Çoban-zade was born in a family of humble origins in the village near Qarasubazar, Crimea. His father was a shepherd ("çoban" in Crimean Tatar), and his last name means 'son of shepherd'. As a young boy, he helped his father herd the sheep, and these early experiences in the countryside left a lasting impression on the sensitive boy. Many of his poems are replete with descriptions of Crimean pastoral scenes. He received his early education in Crimea and Istanbul.
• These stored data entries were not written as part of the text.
(** What a load of a file that is not there yet does to the tables. *)
Lemma load_ok (c : clock) (pathname n : string) (ns : list string) (t : entry_type) (b : backend F) :
  wf b -> h_exists pathname = true -> h_is_directory pathname = false ->
  remove_root pathname b = Some (absolute (ns ++ [n])) -> Forall name (ns ++ [n]) ->
  view b (absolute (ns ++ [n])) = None -> (forall q, q ∈ on_the_way "/" ns -> m_files b !! q = None) ->
  (forall p, is_Some (h_stat p)) -> (forall ino, is_Some (f_new pathname ino t true)) ->
  exists b' f, load c pathname t b = Ret Errors.success b' /\ wf b' /\
    f_new pathname (u64 (s32 (i_inode b))) t true = Some f /\ b_heap b' = <[b_next b := f]> (b_heap b) /\
    m_files b' = <[absolute (ns ++ [n]) := b_next b]> (m_files b) /\
    forall q, path q -> view b' q
      = upd (with_dirs (view b) (on_the_way "/" ns)) (absolute (ns ++ [n])) (Some (File (b_next b))) q.
Proof.
  intros Hwf Hex Hnd Hrr HF Hv Hno Hst Hnew. unfold load, load_one. rewrite Hex, Hnd, Hrr. cbn [negb].
  assert (Hcomp := h_components_absolute (ns ++ [n]) ltac:(by destruct ns) HF).
  apply Forall_app in HF as [HFs HFn]. inversion HFn as [| ? ? Hn _]. subst. rewrite absolute_app in *.
  assert (Hdk := dir_of_dkey ns HFs). assert (Hs := dkey_slash _ Hdk).
  apply view_none in Hv as [Hf Hk]; [| done | done]. rewrite Hf. cbn [new_inode].
  destruct (Hnew (u64 (s32 (i_inode b)))) as [f Ef]. rewrite Ef. cbn [set_inode b_next m_files set_files].
  rewrite Hcomp. replace (removelast ("/" :: ns ++ [n])) with ("/" :: ns) by (by rewrite app_comm_cons, removelast_parts).
  cbn [tail]. replace (last ("/" :: ns ++ [n])) with (Some n) by (by rewrite app_comm_cons, last_snoc).
  set (b0 := set_inode (u64 (i_inode b + 1)) b). set (id := b_next b).
  set (files := <[dir_of ns +:+ n := id]> (m_files b)). set (heap := <[id := f]> (b_heap b)).
  change (set_heap _ _ _) with (with_files files heap (Pos.succ id) b0).
  assert (HD0 : is_Some (m_dirs b !! "/")).
  { destruct (sh_root _ _ (wf_shape b Hwf)) as [x Hx]. rewrite lookup_fmap in Hx. destruct (m_dirs b !! "/"); [eauto | done]. }
  destruct (load_dirs_ok c "/" ns b0) as (b1 & E & Hwf1 & Hv1 & Hk1 & Hf1 & Hh1 & Hx1);
    [by apply wf_set_inode | constructor | done | done | done | done |].
  rewrite load_dirs_files, E. cbn [map_state]. fold (dir_of ns) in *. destruct Hk1 as [D1 HD1].
  change (m_dirs (with_files files heap (Pos.succ id) b1)) with (m_dirs b1). rewrite HD1.
  assert (Hnotin : dir_of ns +:+ n ∉ on_the_way "/" ns).
  { intros Hin%on_the_way_shorter. fold (dir_of ns) in Hin. rewrite length_app_string in Hin. lia. }
  assert (Hv1p : view b1 (dir_of ns +:+ n) = None).
  { rewrite Hv1 by (by constructor). unfold with_dirs. rewrite decide_False by done. apply view_none; done. }
  apply view_none in Hv1p as [Hf1p Hk1p]; [| done | done].
  eexists _, f. split; [reflexivity |]. split; [| split; [done | split; [done | split; [done |]]]].
  - pose proof (wf_link_file c b1 (dir_of ns) n id (i_inode b1) heap (Pos.succ id) D1 Hwf1 HD1 Hn Hf1p Hk1p) as HW.
    rewrite Hf1 in HW. apply HW.
    + unfold heap. rewrite lookup_insert_eq. eauto.
    + intros q Hq. destruct (wf_heap b Hwf q id Hq) as [x Hx]. pose proof (wf_next b Hwf id ltac:(eauto)). unfold id in *. lia.
    + intros i. rewrite Hh1. unfold heap. rewrite lookup_insert_is_Some'. auto.
    + intros i. unfold heap. rewrite lookup_insert_is_Some'. intros [<- | Hi]; [lia |]. pose proof (wf_next b Hwf i Hi). unfold id. lia.
  - intros q Hq. rewrite (view_insert b1 _ (dir_of ns +:+ n) id q).
    + unfold upd. destruct (decide _); [done |]. by apply Hv1.
    + intros k. apply lookup_alter_is_Some.
    + by rewrite Hf1.
Qed.

(** Loading a file that is not there yet: it succeeds, keeps the invariant, and the tree
    gets the file and the missing directories on its path, and nothing else. *)
Theorem load_refines (c : clock) (pathname n : string) (ns : list string) (t : entry_type) (b : backend F) :
  wf b -> h_exists pathname = true -> h_is_directory pathname = false ->
  remove_root pathname b = Some (absolute (ns ++ [n])) -> Forall name (ns ++ [n]) ->
  view b (absolute (ns ++ [n])) = None -> (forall q, q ∈ on_the_way "/" ns -> m_files b !! q = None) ->
  (forall p, is_Some (h_stat p)) -> (forall ino, is_Some (f_new pathname ino t true)) ->
  exists b', load c pathname t b = Ret Errors.success b' /\ wf b' /\
    forall q, path q -> view b' q
      = upd (with_dirs (view b) (on_the_way "/" ns)) (absolute (ns ++ [n])) (Some (File (b_next b))) q.
Proof.
  intros Hwf Hex Hnd Hrr HF Hv Hno Hst Hnew.
  destruct (load_ok c pathname n ns t b Hwf Hex Hnd Hrr HF Hv Hno Hst Hnew) as (b' & _ & E & Hwf' & _ & _ & _ & Hv'). eauto.
Qed.
Lemma pool_allocate_inv bp ps id pl size n : inv (bp, ps) -> ps !! id = Some pl -> p_data pl = 0 ->
  0 <= size -> n = size / S_ -> n < 2 ^ 32 ->
  exists pl' bp', pool_allocate size pl bp = Ret pl' bp' /\ inv (bp', <[id := pl']> ps) /\
    p_length pl' = size /\
    (p_data pl' = 0 /\ (forall s, 0 <= s -> s + n + 1 < DEVICE / S_ -> ~ free_block s (n + 1) (m_bitset bp)) \/
     exists s, p_data pl' = A + s * S_ /\ 0 <= s /\ s + n < DEVICE / S_ /\ free_block s n (m_bitset bp)).
Proof.
  intros Hi Hid Hz Hsz En Hn. assert (0 <= n) by (subst; apply Z.div_pos; lia). destruct (inv_some _ _ _ _ Hi Hid) as (Hc & Hd & HT).
  destruct (device_mappings bp Hc Hd) as [HM HM0]. destruct (Hd) as (Ha & Hl & Hs). unfold pool_allocate.
  rewrite Hz, Z.eqb_refl. cbn [negb].
  destruct (allocate_spec bp size n Hc HM0 ltac:(congruence) ltac:(lia)) as (r & bp' & E & Hc' & Hsd & Hr). rewrite E.
  destruct (device_same bp bp' Hc Hc' Hd Hsd) as [Hd' HM'].
  assert (Hown : forall x, ~ (exists pl0, ps !! id = Some pl0 /\ owns pl0 x)).
  { intros x (pl0 & Hpl0 & [Hnz _]). rewrite Hid in Hpl0. by simplify_eq. }
  eexists _, bp'. split; [reflexivity |]. rewrite <- HM. destruct Hr as [(-> & Hb & Hnone) | (s & Hs0 & Hfit & -> & Hfree & Hb)].
  - split; [right; cbn; rewrite HM', Hb; split; [done |]; split; [done |] | split; [done |]; left; auto].
    eapply tables_insert; [exact HT | apply null_good | | by intros x ?%null_owns].
    intros x. split; [| intros [[? _] | ?%null_owns]; done]. intros Hx. left. split; [done | apply Hown].
  - rewrite Ha, Hs in *.
    assert (Hob : forall x, owns (Pool (A + s * S_) size) x <-> in_block s n x) by (intros x; rewrite En; by apply owns_at).
    split; [right; cbn; rewrite HM'; split; [done |]; split; [done |] | split; [done |]; right; exists s; repeat split; done].
    eapply tables_insert; [exact HT | | | by intros x ?%Hob%Hfree].
    + intros _. exists s. cbn. rewrite <- En. repeat split; lia.
    + intros x. rewrite Hb, Hob. split; [| tauto]. intros [Hx | Hx]; [left; split; [done | apply Hown] | by right].
Qed.

Lemma pool_deallocate_inv bp ps id pl : inv (bp, ps) -> ps !! id = Some pl ->
  exists pl' bp', pool_deallocate pl bp = Ret pl' bp' /\ p_data pl' = 0 /\ inv (bp', <[id := pl']> ps).
Proof.
  intros Hi Hid. destruct (inv_some _ _ _ _ Hi Hid) as (Hc & Hd & HT). destruct (Hd) as (Ha & Hl & Hs). unfold pool_deallocate.
  destruct (Z.eqb_spec (p_data pl) 0) as [Hz | Hnz].
  { exists pl, bp. split; [done |]. split; [done |]. by rewrite insert_id. }
  destruct (t_pool _ _ _ HT _ _ Hid Hnz) as (s & Hp & Hs0 & Hl0 & Hn & Hfit). rewrite Hp.
  assert (0 <= p_length pl / S_) by (apply Z.div_pos; lia).
  destruct (deallocate_spec bp s (p_length pl) (p_length pl / S_) Hc Hs0 ltac:(congruence) ltac:(lia) ltac:(lia)) as (bits & E & Hb).
  rewrite Ha, Hs in E. rewrite E.
  eexists _, _. split; [reflexivity |]. split; [done |]. right. cbn. split; [by destruct Hc |]. split; [done |].
  eapply tables_insert; [exact HT | apply null_good | | by intros x ?%null_owns].
  assert (Hob : forall x, owns pl x <-> in_block s (p_length pl / S_) x).
  { intros x. destruct pl as [d l]. cbn in *. subst d. by apply owns_at. }
  intros x. rewrite Hb. split.
  - intros [Hx Hnx]. left. split; [done |]. intros (pl0 & Hpl0 & Ho). rewrite Hid in Hpl0. simplify_eq. by apply Hnx, Hob.
  - intros [[Hx Hno] | ?%null_owns]; [| done]. split; [done |]. intros Hin. apply Hno. exists pl. split; [done | by apply Hob].
Qed.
In 1916, he went to Budapest to enroll at the Pázmány Péter Catholic University and received his Ph.D. in 1919. After he returned to Crimea, he taught Crimean Tatar language and literature at the Crimean Tatar Pedagogical Institute in Simferopol (Aqmescit) and later accepted the chair of Turkology at the Crimean University (now known as Taurida National University) in 1922. Early in 1925, he moved to Azerbaijan to become professor of Turkology at the Baku State University. He had a remarkable facility with languages.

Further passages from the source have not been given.